The suggested frequency for HIIT is one to two times per week. This training involves brief bouts of high-intensity activity followed by periods of rest or low-intensity exercise. The efficacy of this training modality in rapidly increasing levels of BDNF, enhancing brain plasticity, and improving cognitive processes like memory and executive control has been shown. Engaging in mind-body exercises such as yoga, Tai Chi, or Pilates may alleviate stress and anxiety, enhance mental clarity, focus, and emotional control, and promote physical balance and flexibility. Performance of balance and coordination exercises activates brain areas associated with motor control and spatial awareness, promoting the preservation of cognitive skills associated with movement and balance. Regular performance of flexibility and stretching exercises is recommended, preferably daily or after other exercise sessions, for a minimum duration of 10 - 15 minutes (115, 117).
4. Future Research and Limitations
Further investigation is necessary to identify the specific anatomical regions that exhibit responses to elevated neurotrophin levels during HIIT. Addressing this significant limitation is essential for advancing future research.
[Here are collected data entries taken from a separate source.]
(** X18.  The forecast of 'Net migration' is the rounded value of the
    difference of the lines of immigration and emigration, so it differs by at
    most 1 from the difference of their forecasts of the same year. *)
Theorem net_migration_forecast_is_difference (np_sqrt : Q -> Q)
    (work_permits migration population retention all_permits : DataFrame)
    (work_permits' migration' population' retention' all_permits' : DataFrame)
    (dfs : list (string * DataFrame)) (target : list (string * list string))
    (h : Z) (include_cv include_r2 : bool) (table : list ForecastRow)
    (category : string) (net immigration emigration : ForecastRow) :
  load_data work_permits migration population retention all_permits =
    Ok (work_permits', migration', population', retention', all_permits') ->
  columns_aligned migration = true ->
  NoDup (map fst dfs) ->
  In (category, migration') dfs ->
  generate_forecast_table np_sqrt dfs target h include_cv include_r2 = Ok table ->
  In net table -> In immigration table -> In emigration table ->
  Category net = category -> Category immigration = category ->
  Category emigration = category ->
  Metric net = "Net migration"%string ->
  Metric immigration = "Immigration foreign citizens 20-64 years"%string ->
  Metric emigration = "Emigration foreign citizens 20-64 years"%string ->
  Year immigration = Year net -> Year emigration = Year net ->
  Z.abs (Forecast net - (Forecast immigration - Forecast emigration)) <= 1.
Proof.
  intros Hload Hal Hnd Hin Hgen Hr Hr1 Hr2 Hc Hc1 Hc2 Hm Hm1 Hm2 Hy1 Hy2.
  destruct (load_data_inv _ _ _ _ _ _ _ _ _ _ Hload)
    as (tc & eu' & imm & emi & _ & _ & H3 & H4 & _ & Hmig & _).
  subst migration'.
  replace (Forecast immigration - Forecast emigration)
    with (Forecast immigration + (-1) * Forecast emigration) by lia.
  apply (derived_forecast_near np_sqrt Qminus (-1) migration "Net migration"
           "Immigration foreign citizens 20-64 years"
           "Emigration foreign citizens 20-64 years" imm emi
           dfs target h include_cv include_r2 table category); auto;
    try discriminate.
  intros a b. change (inject_Z (-1)) with (-1)%Q. ring.
Qed.

Lemma rename_column_lookup (old new name : string) (df : DataFrame) :
  old <> new ->
  lookup new (df_columns df) = None ->
  lookup name (df_columns (rename_column old new df)) =
  if String.eqb name new then lookup old (df_columns df)
  else if String.eqb name old then None
  else lookup name (df_columns df).
Proof.
  intros Hne. unfold rename_column. cbn [df_columns].
  induction (df_columns df) as [| [k w] d IH]; simpl; intros Hnew.
  - now destruct (String.eqb name new), (String.eqb name old).
  - destruct (String.eqb new k) eqn:Enk; [discriminate |].
    specialize (IH Hnew).
    destruct (String.eqb k old) eqn:Eko; simpl.
    + apply String.eqb_eq in Eko. subst k.
      rewrite String.eqb_refl.
      destruct (String.eqb name new) eqn:E1; [reflexivity |].
      rewrite IH. destruct (String.eqb name old); reflexivity.
    + destruct (String.eqb name k) eqn:E2.
      * apply String.eqb_eq in E2. subst k.
        rewrite String.eqb_sym in Enk. rewrite Enk, Eko. reflexivity.
      * rewrite IH. destruct (String.eqb name new) eqn:E1; [| reflexivity].
        rewrite String.eqb_sym in Eko.
        destruct (String.eqb old k) eqn:E3; [discriminate | reflexivity].
Qed.

(** X16.  [load_data] hands the population column over under its plain name:
    a frame read with the quoted header and no column of the plain name has,
    after loading, the same cells under 'Foreign citizens 20-64 years', no
    column of the quoted name, and every other column as it was. *)
Theorem population_column_is_renamed
    (work_permits migration population retention all_permits : DataFrame)
    (work_permits' migration' population' retention' all_permits' : DataFrame) :
  load_data work_permits migration population retention all_permits =
    Ok (work_permits', migration', population', retention', all_permits') ->
  lookup "Foreign citizens 20-64 years" (df_columns population) = None ->
  lookup "Foreign citizens 20-64 years" (df_columns population') =
    lookup quoted_population_column (df_columns population) /\
  lookup quoted_population_column (df_columns population') = None /\
  (forall name, name <> "Foreign citizens 20-64 years"%string ->
                name <> quoted_population_column ->
                lookup name (df_columns population') =
                lookup name (df_columns population)) /\
  df_Year population' = df_Year population.
Proof.
  intros Hload Hplain.
  destruct (load_data_inv _ _ _ _ _ _ _ _ _ _ Hload)
    as (tc & eu & imm & emi & _ & _ & _ & _ & _ & _ & -> & _).
  assert (Hne : quoted_population_column <> "Foreign citizens 20-64 years"%string)
    by discriminate.
  split; [| split; [| split]].
  - rewrite (rename_column_lookup _ _ _ _ Hne Hplain). now rewrite String.eqb_refl.
  - rewrite (rename_column_lookup _ _ _ _ Hne Hplain). reflexivity.
  - intros name H1 H2. rewrite (rename_column_lookup _ _ _ _ Hne Hplain).
    apply String.eqb_neq in H1, H2. now rewrite H1, H2.
  - reflexivity.
Qed.

Lemma population_column_is_renamed_witness :
  lookup "Foreign citizens 20-64 years" (df_columns loaded_population) =
    lookup quoted_population_column (df_columns population_raw) /\
  lookup quoted_population_column (df_columns loaded_population) = None /\
  (forall name, name <> "Foreign citizens 20-64 years"%string ->
                name <> quoted_population_column ->
                lookup name (df_columns loaded_population) =
                lookup name (df_columns population_raw)) /\
  df_Year loaded_population = df_Year population_raw.
Proof.
  apply (population_column_is_renamed work_permits_raw migration_raw population_raw
           retention_raw all_permits_raw loaded_work_permits loaded_migration
           loaded_population retention_raw all_permits_raw).
  - vm_compute. reflexivity.
  - vm_compute. reflexivity.
Defined.

Lemma load_data_keeps_columns_witness :
  df_Year loaded_work_permits = df_Year work_permits_raw /\
  (forall name, name <> "Total workers"%string ->
                lookup name (df_columns loaded_work_permits) =
                lookup name (df_columns work_permits_raw)) /\
  df_Year loaded_migration = df_Year migration_raw /\
  (forall name, name <> "Net migration"%string ->
                lookup name (df_columns loaded_migration) =
                lookup name (df_columns migration_raw)) /\
  df_Year loaded_population = df_Year population_raw /\
  retention_raw = retention_raw /\ all_permits_raw = all_permits_raw.
Proof.
  apply (load_data_keeps_columns work_permits_raw migration_raw population_raw
           retention_raw all_permits_raw loaded_work_permits loaded_migration
           loaded_population retention_raw all_permits_raw).
  vm_compute. reflexivity.
Defined.

Lemma total_workers_forecast_adds_up_witness :
  Z.abs (Forecast (nth 5 loaded_table null_row)
         - (Forecast (nth 4 loaded_table null_row)
            + Forecast (nth 3 loaded_table null_row))) <= 1.
Proof.
  apply (total_workers_forecast_adds_up sqrt_approx work_permits_raw migration_raw
           population_raw retention_raw all_permits_raw loaded_work_permits
           loaded_migration loaded_population retention_raw all_permits_raw
           loaded_frames loaded_target 1 true true loaded_table "Work Permits").
  - vm_compute. reflexivity.
  - reflexivity.
  - repeat constructor; simpl; intuition discriminate.
  - left. reflexivity.
  - vm_compute. reflexivity.
  - do 5 right. left. reflexivity.
  - do 4 right. left. reflexivity.
  - do 3 right. left. reflexivity.
  - reflexivity.
  - reflexivity.
  - reflexivity.
  - reflexivity.
  - reflexivity.
  - reflexivity.
  - reflexivity.
  - reflexivity.
Defined.

Lemma net_migration_forecast_is_difference_witness :
  Z.abs (Forecast (nth 2 loaded_table null_row)
         - (Forecast (nth 1 loaded_table null_row)
            - Forecast (nth 0 loaded_table null_row))) <= 1.
Proof.
  apply (net_migration_forecast_is_difference sqrt_approx work_permits_raw
           migration_raw population_raw retention_raw all_permits_raw
           loaded_work_permits loaded_migration loaded_population retention_raw
           all_permits_raw loaded_frames loaded_target 1 true true loaded_table
           "Migration").
  - vm_compute. reflexivity.
  - reflexivity.
  - repeat constructor; simpl; intuition discriminate.
  - right. left. reflexivity.
  - vm_compute. reflexivity.
  - do 2 right. left. reflexivity.
  - do 1 right. left. reflexivity.
  - left. reflexivity.
  - reflexivity.
  - reflexivity.
  - reflexivity.
  - reflexivity.
  - reflexivity.
  - reflexivity.
  - reflexivity.
  - reflexivity.
Defined.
Additionally, subsequent studies should explore the potential consequences of overtraining, as well as the relative benefits and drawbacks of exercise, given its established associations with neuroprotection. Although the link between physical activity and neuroprotection is recognized, the biological mechanisms that underpin this relationship remain insufficiently understood, highlighting the need for further exploration of these pathways.
There is a pressing requirement for additional research examining the effects of various exercise modalities (e.g., resistance training versus aerobic exercise) on neuroinflammation and cognitive outcomes, to identify the most effective intervention strategies. One limitation of the current study is that the reviewed literature often employs heterogeneous methodologies, complicating direct comparisons of results. Variations in exercise types, intensities, durations, and participant demographics can contribute to inconsistent findings. Furthermore, factors such as diet, genetics, and overall lifestyle may significantly influence the neuroprotective effects of physical activity; however, these variables are not consistently controlled in existing studies.
While the advantages of moderate exercise are well-documented, the potential adverse effects of overtraining on cognitive function and neuroinflammation warrant further investigation, as current research may not comprehensively address this issue. Many studies focus on specific populations, such as older adults or individuals with MCI, which may limit the generalizability of the findings to broader demographic groups. Additionally, accurately measuring neuroinflammation and cognitive function presents challenges, and reliance on self-reported physical activity levels may introduce bias into the research outcomes.